In bolstering black tea’s reputation, Indian Ceylon contended that their tea was better quality because it was picked and refined by white individuals, which had long-term impacts on American consumption of Japanese green tea, Hellyer said. 

Rebecca Corbett, co-head of the East Asian Library, associate University librarian and moderator of the event, said that, amid rising anti-Asian hate regarding coronavirus origins, conversations about historical instances of anti-Japanese and anti-Chinese perception that parallel modern trends are crucial to observing positive examples of interaction between North America and Asian countries.  

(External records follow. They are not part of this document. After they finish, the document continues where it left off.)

Lemma finished_status s : is_finished s = true <-> status s = Finished.
Proof. unfold is_finished. destruct (status s); split; congruence. Qed.

Ltac bar_simpl :=
  repeat (cbn [fst snd state draw_target with_state with_target set_pos set_len set_tick
                set_status set_message_field set_prefix_field set_est set_started set_style
                set_steady_tick set_tick_thread status pos len tick steady_tick
                tick_thread message prefix started est style] in *;
          autorewrite with bar_state in *).

(** Every operation but [reset] keeps a finished bar finished. *)
Lemma apply_op_keeps_finished o now b :
  is_reset o = false ->
  is_finished (state b) = true -> is_finished (state (apply_op o now b)) = true.
Proof.
  intros Ho Hf. apply finished_status in Hf. apply finished_status.
  destruct o; simpl in Ho; try discriminate; simpl apply_op;
    unfold pb_tick, pb_inc, pb_set_position, pb_set_length, pb_inc_length,
      pb_set_prefix, pb_set_message, pb_reset_eta, pb_reset_elapsed,
      bar_finish_using_style, bar_finish, bar_finish_at_current_pos,
      bar_finish_with_message, bar_finish_and_clear, bar_abandon,
      bar_abandon_with_message, pb_disable_steady_tick, pb_enable_steady_tick,
      steady_tick_body, pb_with_style, pb_with_prefix, pb_with_message,
      pb_with_position, pb_with_elapsed, pb_set_draw_target;
    bar_simpl; try assumption; try reflexivity.
  all: repeat (first [ destruct (on_finish _) | destruct (tick_thread _)
                     | destruct (is_finished _ || _) | destruct (negb _) ];
               bar_simpl; try assumption; try reflexivity).
  all: unfold bar_finish, bar_abandon, pb_tick; bar_simpl; try assumption.
  all: reflexivity.
Qed.

Lemma reset_in_progress now b : status (state (pb_reset now b)) = InProgress.
Proof. unfold pb_reset. bar_simpl. reflexivity. Qed.

Lemma run_keeps_finished ops b :
  is_finished (state b) = true ->
  forallb (fun '(o, _) => negb (is_reset o)) ops = true ->
  is_finished (state (run ops b)) = true.
Proof.
  revert b. induction ops as [|[o now] ops IH]; intros b Hf Hops; simpl in *; [assumption|].
  apply andb_prop in Hops as [Ho Hops].
  apply IH; [|assumption].
  apply apply_op_keeps_finished; [destruct (is_reset o); simpl in *; congruence | assumption].
Qed.

(* ================================================================== *)
(** * Claims *)

(** C1 (as stated): once a bar is finished, no sequence of public
    operations, reset included, makes [is_finished()] false again.
    Refuted: [reset] after [finish] sets the status back to InProgress. *)
Lemma C1_reset_reopens_finished_bar :
  ~ (forall ops b, is_finished (state b) = true -> is_finished (state (run ops b)) = true).
Proof.
  intros H.
  specialize (H [(OpReset, 2)] (bar_finish 1 (ProgressBar_new 10 0)) eq_refl).
  discriminate H.
Qed.

(** C1 (amended): a finished bar stays finished under every sequence of
    public operations (and steady-tick passes) that contains no [reset];
    [reset] sets the status back to InProgress and the position to 0, so
    [is_finished()] is false after it. *)
Theorem C1_finished_is_terminal_except_reset ops b :
  is_finished (state b) = true ->
  forallb (fun '(o, _) => negb (is_reset o)) ops = true ->
  is_finished (state (run ops b)) = true /\
  (forall now, status (state (pb_reset now (run ops b))) = InProgress /\
               pos (state (pb_reset now (run ops b))) = 0 /\
               is_finished (state (pb_reset now (run ops b))) = false).
Proof.
  intros Hf Hops. split.
  - apply run_keeps_finished; assumption.
  - intros now. unfold is_finished. rewrite reset_in_progress.
    split; [reflexivity|]. split; [|reflexivity].
    unfold pb_reset. bar_simpl. reflexivity.
Qed.

Lemma C1_finished_is_terminal_except_reset_witness :
  let b := bar_finish 0 (ProgressBar_new 10 0) in
  let ops := [(OpInc 3, 1); (OpTick, 2); (OpAbandon, 3)] in
  (is_finished (state b) = true /\
   forallb (fun '(o, _) => negb (is_reset o)) ops = true) /\
  (is_finished (state (run ops b)) = true /\
   (forall now, status (state (pb_reset now (run ops b))) = InProgress /\
                pos (state (pb_reset now (run ops b))) = 0 /\
                is_finished (state (pb_reset now (run ops b))) = false)).
Proof.
  simpl. split; [split; reflexivity|].
  apply (C1_finished_is_terminal_except_reset
           [(OpInc 3, 1); (OpTick, 2); (OpAbandon, 3)] (bar_finish 0 (ProgressBar_new 10 0)));
    reflexivity.
Defined.

Lemma pos_tick_guard s : pos (tick_guard s) = pos s.
Proof. unfold tick_guard. destruct (_ || _); reflexivity. Qed.
Lemma len_tick_guard s : len (tick_guard s) = len s.
Proof. unfold tick_guard. destruct (_ || _); reflexivity. Qed.
Lemma steady_tick_tick_guard s : steady_tick (tick_guard s) = steady_tick s.
Proof. unfold tick_guard. destruct (_ || _); reflexivity. Qed.
Lemma tick_tick_guard s :
  tick (tick_guard s) =
  if (steady_tick s =? 0) || (tick s =? 0) then saturating_add (tick s) 1 else tick s.
Proof. unfold tick_guard. destruct (_ || _); reflexivity. Qed.

#[export] Hint Rewrite pos_tick_guard len_tick_guard steady_tick_tick_guard : bar_state.

(** The last frame a target has received. *)
Definition last_frame (t : ProgressDrawTarget) : option Frame :=
  match t with
  | Term _ _ w => last w
  | Hidden => None
  | Remote _ w => last w
  end.

(** The seven explicit mutating calls of C4, and the two of them that change
    the length. *)
Definition mutating_op (o : Op) : bool :=
  match o with
  | OpTick | OpInc _ | OpSetPosition _ | OpSetLength _ | OpIncLength _
  | OpSetPrefix _ | OpSetMessage _ => true
  | _ => false
  end.

Definition length_op (o : Op) : bool :=
  match o with OpSetLength _ | OpIncLength _ => true | _ => false end.

(** C2 (as stated): creating a bar of length 1, calling [inc(2)] and then
    [finish()] leaves [position()] at 2.  Refuted on the test's own run
    ([test_pbar_overflow]: hidden target, [inc(2)], [finish()]): [finish]
    snaps the position to the known length 1. *)
Lemma C2_finish_snaps_overflowed_position :
  pos (state (bar_finish 3 (pb_inc 2 2
         (pb_set_draw_target hidden_target 1 (ProgressBar_new 1 0))))) <> 2.
Proof. vm_compute. discriminate. Qed.

(** C2 (amended): on every bar, [inc(delta)] sets the position to the
    saturating sum and leaves the length alone, so it is not clamped to the
    length (nor is [set_position]); a following [finish()] completes, marks
    the bar finished, and snaps the position to the length when the length
    is known (keeping the incremented position otherwise). *)
Theorem C2_inc_not_clamped_then_finish_snaps delta t1 t2 b :
  let b1 := pb_inc delta t1 b in
  let b2 := bar_finish t2 b1 in
  pos (state b1) = saturating_add (pos (state b)) delta /\
  len (state b1) = len (state b) /\
  (forall p, pos (state (pb_set_position p t1 b)) = p /\
             len (state (pb_set_position p t1 b)) = len (state b)) /\
  is_finished (state b2) = true /\
  pos (state b2) = (if len (state b) =? u64_max then pos (state b1) else len (state b)).
Proof.
  cbv zeta. unfold pb_inc, pb_set_position, bar_finish. bar_simpl.
  split; [reflexivity|]. split; [reflexivity|].
  split; [intros p; bar_simpl; split; reflexivity|].
  destruct (len (state b) =? u64_max); bar_simpl; split; reflexivity.
Qed.

(** C3: on a bar whose length is known, [finish()] sets the position to the
    length, marks the bar finished, and forces a draw: any non-hidden target
    receives a visible frame of the finished state as its last frame. *)
Theorem C3_finish_completes_known_length now b :
  len (state b) <> u64_max ->
  let b' := bar_finish now b in
  pos (state b') = len (state b) /\ is_finished (state b') = true /\
  (is_hidden (draw_target b) = false -> last_frame (draw_target b') = Some (Paint (state b'))).
Proof.
  intros Hl. cbv zeta. unfold bar_finish.
  apply Z.eqb_neq in Hl. rewrite Hl. bar_simpl.
  split; [reflexivity|]. split; [reflexivity|].
  intros Hh. unfold bar_draw, bar_draw_frame, with_state. cbn [draw_target state].
  destruct (draw_target b) as [r last w| |i w]; simpl in *; try discriminate;
    rewrite last_app; reflexivity.
Qed.

Lemma C3_finish_completes_known_length_witness :
  let b := pb_inc 4 1 (ProgressBar_new 10 0) in
  len (state b) <> u64_max /\
  (let b' := bar_finish 2 b in
   pos (state b') = len (state b) /\ is_finished (state b') = true /\
   (is_hidden (draw_target b) = false -> last_frame (draw_target b') = Some (Paint (state b')))).
Proof.
  cbv zeta. split; [vm_compute; discriminate|].
  apply (C3_finish_completes_known_length 2 (pb_inc 4 1 (ProgressBar_new 10 0))).
  vm_compute. discriminate.
Defined.

(** C4 (as stated): every explicit mutating call, [set_length] included,
    advances the tick counter by one when steady ticking is off.  Refuted:
    [set_length] leaves the counter alone. *)
Lemma C4_set_length_does_not_tick :
  ~ (forall o now b, mutating_op o = true -> steady_tick (state b) = 0 ->
       tick (state (apply_op o now b)) = saturating_add (tick (state b)) 1).
Proof.
  intros H.
  specialize (H (OpSetLength 5) 1 (ProgressBar_new 10 0) eq_refl eq_refl).
  vm_compute in H. discriminate H.
Qed.

(** C4 (amended): [tick], [inc], [set_position], [set_prefix] and
    [set_message] advance the tick counter by one (saturating) when steady
    ticking is off or the counter is 0, and otherwise leave it unchanged;
    [set_length] and [inc_length] never change it. *)
Theorem C4_explicit_calls_tick_counter o now b :
  mutating_op o = true ->
  tick (state (apply_op o now b)) =
  if length_op o then tick (state b)
  else if (steady_tick (state b) =? 0) || (tick (state b) =? 0)
       then saturating_add (tick (state b)) 1
       else tick (state b).
Proof.
  intros Ho.
  destruct o; simpl in Ho; try discriminate; simpl apply_op;
    unfold pb_tick, pb_inc, pb_set_position, pb_set_length, pb_inc_length,
      pb_set_prefix, pb_set_message;
    bar_simpl; rewrite ?tick_tick_guard; bar_simpl; reflexivity.
Qed.

Lemma C4_explicit_calls_tick_counter_witness :
  mutating_op (OpInc 3) = true /\
  tick (state (apply_op (OpInc 3) 1 (ProgressBar_new 10 0))) = 1.
Proof.
  split; [reflexivity|].
  rewrite (C4_explicit_calls_tick_counter (OpInc 3) 1 (ProgressBar_new 10 0) eq_refl).
  reflexivity.
Defined.

(** The bar stored at [l], if its value is still alive. *)
Definition cell_bar (l : nat) (st : Store) : option BarState :=
  bar <$> cells st !! l.

(** A bar with steady ticking on at 100 ms, its tick counter still 0, last
    painted at time 50 on a terminal refreshing every 66 ms, and its tick
    thread's weak pointer. *)
Definition c5_bar : BarState :=
  mkBar (Term 66 (Some 50) [])
    (set_tick_thread true (set_steady_tick 100 (ProgressState_new 10 0))).

Definition c5_store : Store := snd (arc_new c5_bar empty_store).

(** C5 (as stated): on a wake that does not exit, the loop advances the tick
    counter and forces a draw.  Refuted: with the counter at 0 it is left at
    0, and the draw is unforced, so a throttled terminal receives nothing. *)
Lemma C5_wake_neither_ticks_zero_counter_nor_forces_draw :
  let r := steady_tick_wake (mkWeak (Some 0%nat)) 60 c5_store in
  snd r = Some 100 /\
  option_map (fun b => tick (state b)) (cell_bar 0 (fst r)) = Some 0 /\
  option_map (fun b => last_frame (draw_target b)) (cell_bar 0 (fst r)) = Some None.
Proof. vm_compute. repeat split; reflexivity. Qed.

“A lot of Japanese Americans found it difficult, initially, to live in America and to not have that negative associations because of their heritage,” Corbett said. “We are looking at the economic and cultural history of tea as a product in America … the popularity of it over time and people’s image of Japan and how that can be bound up … in Japan as a branding symbol.”

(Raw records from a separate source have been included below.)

Definition gets {A : Type} (p : Chess -> A) : M A := fun s => (p s, s).

Definition modify (u : Chess -> Chess) : M unit := fun s => (tt, u s).

Definition evalM {A : Type} (m : M A) (s : Chess) : A := fst (m s).
Definition execM {A : Type} (m : M A) (s : Chess) : Chess := snd (m s).

Declare Scope chess_scope.
Delimit Scope chess_scope with chess.
Notation "x <- m ;; k" := (bind m (fun x => k))
  (at level 61, m at next level, right associativity) : chess_scope.
Notation "m ;;; k" := (bind m (fun _ => k))
  (at level 61, right associativity) : chess_scope.
Local Open Scope chess_scope.

(** [if (c) { body }] *)
Definition whenM (c : bool) (body : M unit) : M unit :=
  if c then body else ret tt.

(** Short-circuit [x && y] whose right operand is a method call. *)
Definition andM (x : bool) (y : M bool) : M bool :=
  if x then y else ret false.

(** [arr.some(cb)]: stops at the first element for which [cb] is true;
    also the shape of the scanning loops that [return true] from inside. *)
Fixpoint someM {A : Type} (cb : A -> M bool) (l : list A) : M bool :=
  match l with
  | [] => ret false
  | x :: rest => hit <- cb x ;; if hit then ret true else someM cb rest
  end.

(** [arr.filter(cb)] *)
Fixpoint filterM {A : Type} (cb : A -> M bool) (l : list A) : M (list A) :=
  match l with
  | [] => ret []
  | x :: rest =>
      keep <- cb x ;;
      kept <- filterM cb rest ;;
      ret (if keep then x :: kept else kept)
  end.

(** ** Move generation: the body of [getLegal] *)

(** The three local helpers of [getLegal]. *)
Definition inB (nr nf : Z) : bool :=
  (0 <=? nr) && (nr <? 8) && (0 <=? nf) && (nf <? 8).

Definition isEmp (b : Grid) (nr nf : Z) : bool := cell b nr nf === "".

Definition isEnemy (b : Grid) (type : string) (nr nf : Z) : bool :=
  negb (cell b nr nf === "") &&
  negb (Bool.eqb (isUpper (cell b nr nf)) (isUpper type)).

(** [this.enPassantTarget && this.enPassantTarget.r === nr && ....f === nf] *)
Definition isTarget (ep : option Sq) (nr nf : Z) : bool :=
  match ep with
  | Some e => (rank e =? nr) && (file e =? nf)
  | None => false
  end.

(** Pawn section: one step, two steps from the starting row, and the two
    diagonals (enemy piece or en-passant target). *)
Definition pawnMoves (b : Grid) (ep : option Sq) (r f : Z) (type : string)
  : list Sq :=
  let dir := if type === "P" then -1 else 1 in
  let sr := if type === "P" then 6 else 1 in
  let one := r + dir in
  let two := r + dir * 2 in
  (if inB one f && isEmp b one f then [mkSq one f] else []) ++
  (if (r =? sr) && inB two f && isEmp b one f && isEmp b two f
   then [mkSq two f] else []) ++
  flat_map
    (fun df =>
       let nr := r + dir in
       let nf := f + df in
       if inB nr nf && (isEnemy b type nr nf || isTarget ep nr nf)
       then [mkSq nr nf] else [])
    [-1; 1].

Definition knightOffsets : list (Z * Z) :=
  [(2, 1); (2, -1); (-2, 1); (-2, -1); (1, 2); (1, -2); (-1, 2); (-1, -2)].

Definition knightMoves (b : Grid) (r f : Z) (type : string) : list Sq :=
  flat_map
    (fun d =>
       let nr := r + fst d in
       let nf := f + snd d in
       if inB nr nf && (isEmp b nr nf || isEnemy b type nr nf)
       then [mkSq nr nf] else [])
    knightOffsets.

(** The nested loops [for dr in -1..1, for df in -1..1], skipping (0,0). *)
Definition kingSteps (b : Grid) (r f : Z) (type : string) : list Sq :=
  flat_map
    (fun dr =>
       flat_map
         (fun df =>
            if negb (dr =? 0) || negb (df =? 0) then
              let nr := r + dr in
              let nf := f + df in
              if inB nr nf && (isEmp b nr nf || isEnemy b type nr nf)
              then [mkSq nr nf] else []
            else [])
         [-1; 0; 1])
    [-1; 0; 1].

(** The [while (inB(nr, nf))] loop along one direction.  A ray holds at
    most eight squares of the board, which bounds the iterations. *)
Fixpoint ray (fuel : nat) (b : Grid) (type : string) (nr nf dr df : Z)
  : list Sq :=
  match fuel with
  | O => []
  | S k =>
      if inB nr nf then
        if isEmp b nr nf then mkSq nr nf :: ray k b type (nr + dr) (nf + df) dr df
        else if isEnemy b type nr nf then [mkSq nr nf] else []
      else []
  end.

Definition slideDirs (lower : string) : list (Z * Z) :=
  (if (lower === "b") || (lower === "q")
   then [(1, 1); (1, -1); (-1, 1); (-1, -1)] else []) ++
  (if (lower === "r") || (lower === "q")
   then [(1, 0); (-1, 0); (0, 1); (0, -1)] else []).

Definition slideMoves (b : Grid) (r f : Z) (type lower : string) : list Sq :=
  flat_map
    (fun d => ray 8 b type (r + fst d) (f + snd d) (fst d) (snd d))
    (slideDirs lower).

Section Methods.

(** [rec] stands for [this.getLegal] at the nested call sites (inside
    [isInCheck] and [isAttacked]).  Those calls always pass
    [ignoreCheck = true], under which [getLegal] calls nothing back, so
    the recursion of the source is two levels deep; see [getLegalDepth]
    and [getLegalDepth_enough] below. *)
Variable rec : Sq -> string -> bool -> M (list Sq).

(** [findKing(color)] *)
Definition findKing (color : Color) : M Sq :=
  g <- gets positions ;;
  let isKing sq :=
    let p := cell g (rank sq) (file sq) in
    Js.truthy p && (match color with white => p === "K" | black => p === "k" end) in
  ret (match find isKing allSquares with
       | Some sq => sq
       | None => mkSq 0 0  (* Default return (shouldn't happen) *)
       end).

(** One iteration of the scanning loop shared by [isInCheck] and
    [isAttacked]: does the piece on [sq], if it belongs to [attacker],
    list [(tr, tf)] among its attack-pattern moves? *)
Definition hits (attacker : Color) (tr tf : Z) (sq : Sq) : M bool :=
  p <- gets (fun s => cell (positions s) (rank sq) (file sq)) ;;
  if negb (Js.truthy p) then ret false
  else if negb (colorEqb (colorOf p) attacker) then ret false
  else
    moves <- rec sq p true ;;
    ret (existsb (fun m => (rank m =? tr) && (file m =? tf)) moves).

(** [isInCheck(color)] *)
Definition isInCheckWith (color : Color) : M bool :=
  k <- findKing color ;;
  let enemy := opposite color in
  someM (hits enemy (rank k) (file k)) allSquares.

(** [isAttacked(r, f, attackerColor)] *)
Definition isAttackedWith (r f : Z) (attackerColor : Color) : M bool :=
  someM (hits attackerColor r f) allSquares.

(** The castling block of the king section. *)
Definition castlingMoves (b : Grid) (r f : Z) (type : string) : M (list Sq) :=
  let color := if type === "K" then white else black in
  let enemy := opposite color in
  km <- gets kingMoved ;;
  free <- andM (negb (sel color km))
               (chk <- isInCheckWith color ;; ret (negb chk)) ;;
  if free then
    rmH <- gets rookMoved ;;
    short <- andM (negb (sideH (sel color rmH)) && inB r (f + 2) &&
                   isEmp b r (f + 1) && isEmp b r (f + 2))
               (a1 <- isAttackedWith r (f + 1) enemy ;;
                andM (negb a1)
                     (a2 <- isAttackedWith r (f + 2) enemy ;; ret (negb a2))) ;;
    rmA <- gets rookMoved ;;
    long <- andM (negb (sideA (sel color rmA)) && inB r (f - 3) &&
                  isEmp b r (f - 1) && isEmp b r (f - 2) && isEmp b r (f - 3))
               (a1 <- isAttackedWith r (f - 1) enemy ;;
                andM (negb a1)
                     (a2 <- isAttackedWith r (f - 2) enemy ;; ret (negb a2))) ;;
    ret ((if short then [mkSq r (f + 2)] else []) ++
         (if long then [mkSq r (f - 2)] else []))
  else ret [].

(** The grid the filter tests: a copy with the piece of [(r, f)] written
    on [to] and [(r, f)] cleared. *)
Definition relocated (g : Grid) (r f : Z) (to : Sq) : Grid :=
  let copy := copyGrid g in
  let copy := setCell (rank to) (file to) (cell copy r f) copy in
  setCell r f "" copy.

(** The callback of [moves.filter]: swap the copy into [this.positions],
    ask [isInCheck], swap the original back. *)
Definition keepsKingSafe (r f : Z) (type : string) (to : Sq) : M bool :=
  cur <- gets positions ;;
  let copy := relocated cur r f to in
  tmp <- gets positions ;;
  modify (set_positions copy) ;;;
  inChk <- isInCheckWith (colorOf type) ;;
  modify (set_positions tmp) ;;;
  ret (negb inChk).

(** The first part of [getLegal]: the moves pushed by the section of
    the piece's kind, before the filter. *)
Definition candidates (from : Sq) (type : string) (ignoreCheck : bool)
  : M (list Sq) :=
  let r := rank from in
  let f := file from in
  b <- gets positions ;;
  let lower := Js.toLowerCase type in
  if lower === "p" then
    ep <- gets enPassantTarget ;;
    ret (pawnMoves b ep r f type)
  else if lower === "n" then ret (knightMoves b r f type)
  else if lower === "k" then
    castle <- (if negb ignoreCheck then castlingMoves b r f type
               else ret []) ;;
    ret (kingSteps b r f type ++ castle)
  else ret (slideMoves b r f type lower).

Lindsay O’ Neill, who attended the lecture with students from her “General Education Seminar in Social Analysis: Drunk History, or How Beverages Changed the World” class, said beverages can tell a significant story about Westward expansion and colonization facilitated by corporations.  

“It’s a smaller way to look at these long term changes,” said O’Neill, an associate professor of history at the Dornsife College of Letters, Arts and Sciences. “Hopefully, it makes people think, and USC students think more critically about what’s on their plate.”

Issay Matsumoto, who asked a question about advertisements’ role of promoting sencha as a “health product” to stimulate export numbers, said he attended the talk because of his intrigue with tea, which stems from his desire to learn about Japanese products’ influence in Asian markets. 

Depending on the geopolitics of the time, tea can be culturally valued or devalued depending on its origin, Matsumoto said. From the experience, Matsumoto drew takeaways about consumption and production patterns across waters from Hellyer’s research and personal anecdotes.

“You can tell histories close to you because the speaker’s own family history is linked to this. So, you can tell stories about your own family in really big, interesting ways,” Matsumoto said.